William Edward Staub (November 3, 1915 – July 19, 2012) was an American mechanical engineer who invented and developed the first consumer treadmill for home use, the PaceMaster 600, during the late 1960s. Dr. Kenneth H. Cooper, who helped to popularize Staub's invention, has described Staub as "a pioneer in exercise — not for the athlete, but for the masses."

==Life==
Staub was born in Philadelphia, Pennsylvania, on November 3, 1915. He lived in Clifton, New Jersey, for most of his life, residing in the town for more than seventy years. He originally moved to New Jersey to work as an engineer for the propeller division of Curtiss-Wright, an aircraft manufacturer, during World War II. He later founded the Besco Corp., an aerospace components producer headquartered in Clifton, New Jersey. The name "Besco" stood for the "Bill Edward Staub Corporation."

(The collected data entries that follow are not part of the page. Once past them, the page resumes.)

Lemma daily_record_sources_witness :
  exists daily r,
    @dailyOf utc (ForecastApiResponse.list_ forecast_payload) = Normal daily /\
    In r daily /\
    @DailyRecords.represents utc (ForecastApiResponse.list_ forecast_payload)
                             (DailyWeatherData.day r) r.
Proof.
  eexists. eexists.
  assert (Hd : @dailyOf utc (ForecastApiResponse.list_ forecast_payload)
               = Normal [ {| DailyWeatherData.day := "Thu";
                             DailyWeatherData.date := Some "@36000000";
                             DailyWeatherData.high := 19;
                             DailyWeatherData.low := 12;
                             DailyWeatherData.icon := Tag sunny;
                             DailyWeatherData.precipitation := 20;
                             DailyWeatherData.humidity := Some 50;
                             DailyWeatherData.windSpeed := Some 3;
                             DailyWeatherData.description := Some "clear sky" |} ])
    by reflexivity.
  split; [exact Hd|]. split; [left; reflexivity|].
  exact (@daily_record_sources utc _ _ _ Hd (or_introl eq_refl)).
Defined.

Lemma precipitation_is_a_percentage_witness :
  Forall (fun item => DailyRecords.is_probability (ForecastItem.pop item))
         (ForecastApiResponse.list_ forecast_payload) /\
  exists data,
    @transformForecastData utc 40000000 forecast_payload = Normal data /\
    Forall (fun e => DailyRecords.is_percentage (HourlyWeatherData.precipitation e))
           (WeatherData.hourly data) /\
    Forall (fun r => DailyRecords.is_percentage (DailyWeatherData.precipitation r))
           (WeatherData.daily data).
Proof.
  assert (Hp : Forall (fun item => DailyRecords.is_probability (ForecastItem.pop item))
                      (ForecastApiResponse.list_ forecast_payload))
    by (repeat constructor; discriminate).
  split; [exact Hp|].
  eexists. split; [reflexivity|].
  exact (@precipitation_is_a_percentage utc 40000000 forecast_payload _ eq_refl Hp).
Defined.

Lemma daily_low_is_below_high_witness :
  Forall (fun item => Aggregation.temp_min_of item <= Aggregation.temp_max_of item)
         (ForecastApiResponse.list_ forecast_payload) /\
  exists daily,
    @dailyOf utc (ForecastApiResponse.list_ forecast_payload) = Normal daily /\
    Forall (fun r => DailyWeatherData.low r <= DailyWeatherData.high r) daily.
Proof.
  assert (Hm : Forall (fun item => Aggregation.temp_min_of item <= Aggregation.temp_max_of item)
                      (ForecastApiResponse.list_ forecast_payload))
    by (repeat constructor; discriminate).
  split; [exact Hm|].
  eexists. split; [reflexivity|].
  exact (@daily_low_is_below_high utc (ForecastApiResponse.list_ forecast_payload) _
           eq_refl Hm).
Defined.
(** C10 (as stated, refuted): passing the three guards of [print_off] does
    not make it return True when the delivery fails: with a negative
    [min_runtime] the [sending_message] check returns False first, without
    any send and without resetting [re_remind_counter]. *)
Lemma C10_guards_pass_but_returns_false :
  let c := set_counter 3 cfg_negative_runtime in
  let cur := 799 * day in
  cur - Z.max (time (st_on c)) (time (st_done c)) >= min_runtime c
  /\ cur - time (st_running c) >= min_data_window c
  /\ Z.max (time (st_on c)) (time (st_done c)) > last_sent (st_off c)
  /\ exists c', print_off c cur 7%Q "wms.csv"%string false (fun _ => false) (901 * day)
                = (false, c', [])
                /\ re_remind_counter c' = Some 3.
Proof.
  simpl. unfold day, us_per_second. split; [lia|]. split; [lia|]. split; [lia|].
  eexists. split; reflexivity.
Qed.

(** C10 (amended): when [print_off] passes its three guards with
    [min_runtime >= 0] and the delivery fails (some attempted send, in
    particular every one, is not acknowledged), it still sets [off.time] and
    [off.power_total], resets [re_remind_counter] to 0 and returns True; only
    [off.last_sent] keeps its value. *)
Theorem print_off_failed_delivery (c : config) (cur : Z) (lt : Q) (csv : string) (sup : bool)
    (ack : send -> bool) (now : Z) (b : bool) (c' : config) (s : list send) :
  print_off c cur lt csv sup ack now = (b, c', s) ->
  cur - Z.max (time (st_on c)) (time (st_done c)) >= min_runtime c ->
  0 <= min_runtime c ->
  cur - time (st_running c) >= min_data_window c ->
  Z.max (time (st_on c)) (time (st_done c)) > last_sent (st_off c) ->
  forallb ack s = false ->
  b = true /\ time (st_off c') = cur /\ power_total (st_off c') = lt
  /\ re_remind_counter c' = Some 0 /\ last_sent (st_off c') = last_sent (st_off c).
Proof.
  intros H Hrt Hnn Hdw Hnew Hfail. unfold print_off in H.
  destruct (cur - Z.max (time (st_on c)) (time (st_done c)) <? min_runtime c) eqn:G1;
    [apply Z.ltb_lt in G1; lia|].
  destruct (cur - time (st_running c) <? min_data_window c) eqn:G2;
    [apply Z.ltb_lt in G2; lia|].
  destruct (Z.max (time (st_on c)) (time (st_done c)) <=? last_sent (st_off c)) eqn:G3;
    [apply Z.leb_le in G3; lia|].
  assert (G4 : year_is_1 (last_sent (st_off c)) || (last_sent (st_off c) <? cur) = true).
  { apply orb_true_iff. right. apply Z.ltb_lt. lia. }
  simpl in H. rewrite G4 in H. simpl in H.
  destruct sup.
  - injection H as Hb Hc Hs. subst s. discriminate.
  - rewrite deliver_forallb in H.
    destruct (forallb ack _) eqn:D; injection H as Hb Hc Hs; subst s.
    + rewrite D in Hfail. discriminate.
    + subst. simpl. repeat split; reflexivity.
Qed.
Lemma draw_unselected_relabel (fuel : nat) (selected ds : list nat) :
  draw_unselected next_draw fuel n (sigma <$> selected) (sigma <$> ds)
  = ('(j, rest) ← draw_unselected next_draw fuel n selected ds;
     Done (sigma j, fmap (M := list) sigma rest)).
Proof using sigma_invol sigma_range.
  revert ds. induction fuel as [|fuel IH]; intros ds; [done|].
  destruct ds as [|d ds]; [done|].
  cbn [draw_unselected next_draw fmap list_fmap].
  destruct (decide (d < n)) as [Hd|Hd].
  - rewrite decide_True by (by apply sigma_range). run_simpl.
    destruct (decide (d ∈ selected)) as [Hin|Hin].
    + rewrite decide_True by (by apply list_elem_of_fmap_2). apply IH.
    + rewrite decide_False; [done|].
      intros (y & Hy & Hin')%list_elem_of_fmap. apply sigma_inj in Hy. by subst.
  - rewrite decide_False by (by rewrite sigma_range). done.
Qed.

Lemma sample_set_relabel (fuel k : nat) (selected ds : list nat) :
  sample_set next_draw fuel k n (sigma <$> selected) (seq 0 n) (sigma <$> ds)
  = ('(ps, rest) ← sample_set next_draw fuel k n selected (seq 0 n) ds;
     Done (fmap (M := list) sigma ps, fmap (M := list) sigma rest)).
Proof using sigma_invol sigma_range.
  revert selected ds. induction k as [|k IH]; intros selected ds; [done|].
  cbn [sample_set]. rewrite draw_unselected_relabel.
  destruct (draw_unselected next_draw fuel n selected ds) as [[j rest]| |] eqn:Hd;
    run_simpl; [|done..].
  assert (Hj : j < n).
  { eapply (draw_unselected_range next_draw); [|exact Hd].
    intros ??? Hn. by apply next_draw_Some in Hn as [_ ?]. }
  unfold get_row. rewrite !lookup_seq_lt by (done || by apply sigma_range). run_simpl.
  change (sigma j :: (sigma <$> selected)) with (sigma <$> (j :: selected)). rewrite IH.
  by destruct (sample_set next_draw fuel k n (j :: selected) (seq 0 n) rest)
    as [[??]| |].
Qed.
End Relabel.

(** ** Counting equally likely runs *)

Lemma elem_of_all_draws (bounds ds : list nat) :
  ds ∈ all_draws bounds ↔ Forall2 (fun d b => d < b) ds bounds.
Proof.
  revert ds. induction bounds as [|b bounds IH]; intros ds; simpl.
  - rewrite list_elem_of_singleton. split; [by intros ->|].
    by intros ->%Forall2_nil_inv_r.
  - rewrite list_elem_of_bind. split.
    + intros (d & Hds & Hd). apply list_elem_of_fmap in Hds as (ds' & -> & Hds').
      apply elem_of_seq in Hd. constructor; [lia|]. by apply IH.
    + intros Hf. apply Forall2_cons_inv_r in Hf as (d & ds' & Hd & Hf & ->).
      exists d. split; [|apply elem_of_seq; lia].
      apply list_elem_of_fmap. exists ds'. split; [done|]. by apply IH.
Qed.
Lemma free_of_blockquote (l : list N) (text : jsstring) :
  free_of l (str "<blockquote>/") -> free_of l text -> free_of l (blockquote text).
Proof.
  intros Htag Ht. unfold free_of in Htag. rewrite Forall_forall in Htag.
  unfold blockquote. repeat (apply Forall_app; split); try exact Ht;
    repeat constructor; apply Htag; cbn; tauto.
Qed.

Lemma trim_quoted (text : jsstring) :
  text <> [] -> trim text = text -> trim (quoted text) = quoted text.
Proof.
  intros Hne Htrim. apply trim_ends; [reflexivity|].
  destruct (trimmed_rev Hne Htrim) as (c & t & E & Hc).
  unfold quoted. cbn [rev]. rewrite E. cbn [app].
  apply trim_start_fixed. exact Hc.
Qed.

Lemma processBlockquotes_quoted (text : jsstring) :
  text <> [] -> trim text = text -> free_of (60%N :: line_terminators) text ->
  processBlockquotes (quoted text) = blockquote text.
Proof.
  intros Hne Htrim Hfree.
  assert (Hlt : free_of line_terminators text) by sub_free Hfree.
  unfold processBlockquotes. cbv zeta.
  assert (Hfirst : replace_all re_quote_line (str "<blockquote>$1</blockquote>")
                               (quoted text) = blockquote text).
  { unfold quoted.
    rewrite (@replace_all_whole re_quote_line _ _ _ _ (match_quoted Hne Htrim Hlt));
      [reflexivity | reflexivity |].
    destruct (trimmed_rev Hne Htrim) as (c & t & E & Hc).
    cbn [rev]. rewrite E. cbn [app].
    unfold match_at, re_quote_line. cbn [re_body re_ignoreCase re_multiline rseq].
    rewrite matcher_Seq. cbn [matcher at_line_start st_before].
    assert (Hterm : is_line_terminator c = false).
    { assert (Hin : In c text) by (apply in_rev; rewrite E; now left).
      apply free_of_not_terminator in Hlt. rewrite Forall_forall in Hlt. auto. }
    now rewrite Hterm. }
  rewrite Hfirst. apply replace_all_none.
  unfold blockquote.
  change (str "<blockquote>" ++ text ++ str "</blockquote>")
    with (60%N :: str "blockquote>" ++ text ++ 60%N :: str "/blockquote>").
  apply no_match_wrapped.
  - solve_begins.
  - repeat constructor; not_in.
  - sub_free Hfree.
  - repeat constructor; not_in.
  - intros before. reflexivity.
  - intros before. reflexivity.
Qed.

Staub developed the first consumer treadmill after reading the 1968 book, Aerobics, by Dr. Kenneth H. Cooper. Cooper's book noted that individuals who ran a mile for eight minutes four-to-five times a week would be in better physical condition than those who did not. Staub noticed that there were no inexpensive treadmills for home use at the time and decided to develop a treadmill for his own use. His son Gerald, designed an on-off switch for the machine. Once finished, he sent his prototype, which he called the PaceMaster 600, to Cooper. Cooper enjoyed the invention and found the treadmill's first customers, who included fitness equipment salespeople. In a 2012 interview, Cooper said of Staub's early prototype: "There really wasn’t a practical treadmill in those days ... no one had come along with a way for people to exercise indoors, in a way that simulated outdoor exercise."

Staub began production of the first home treadmills at his plant in Clifton, New Jersey, before moving production to Little Falls, New Jersey. The success of the treadmill lead Staub to slowly halt his work in the aerospace industry. Instead he focused on the treadmill through his work at Aerobics Inc., a treadmill manufacture founded by Cooper. Staub sold the business to his sons, Gerald Staub and Thomas Staub, in the mid-1990s and retired from the industry. He used the treadmill until two months before his death in 2012.

Outside of engineering, Staub owned the Colonial Lanes bowling alley in Lawrenceville, New Jersey, and was a bowling enthusiast.

In 2006, Runner's World magazine paid tribute to Staub in a feature article titled, "Our Favorite Things: 40 Years of Running Gear Innovation." The magazine stated that the PaceMaster 600 eliminated bad weather as a valid excuse to skip running.

William Staub died on July 19, 2012, at the age of 96, at his home in Clifton, New Jersey. His wife, Dorothy, died in 2007, and their daughter, Patricia, died in 1977. Staub was survived by two daughters, Dorothy Kentis and Dolores Colucci-Healey; four sons, William, Norman, Gerald and Thomas; twenty-one grandchildren and fourteen great-grandchildren.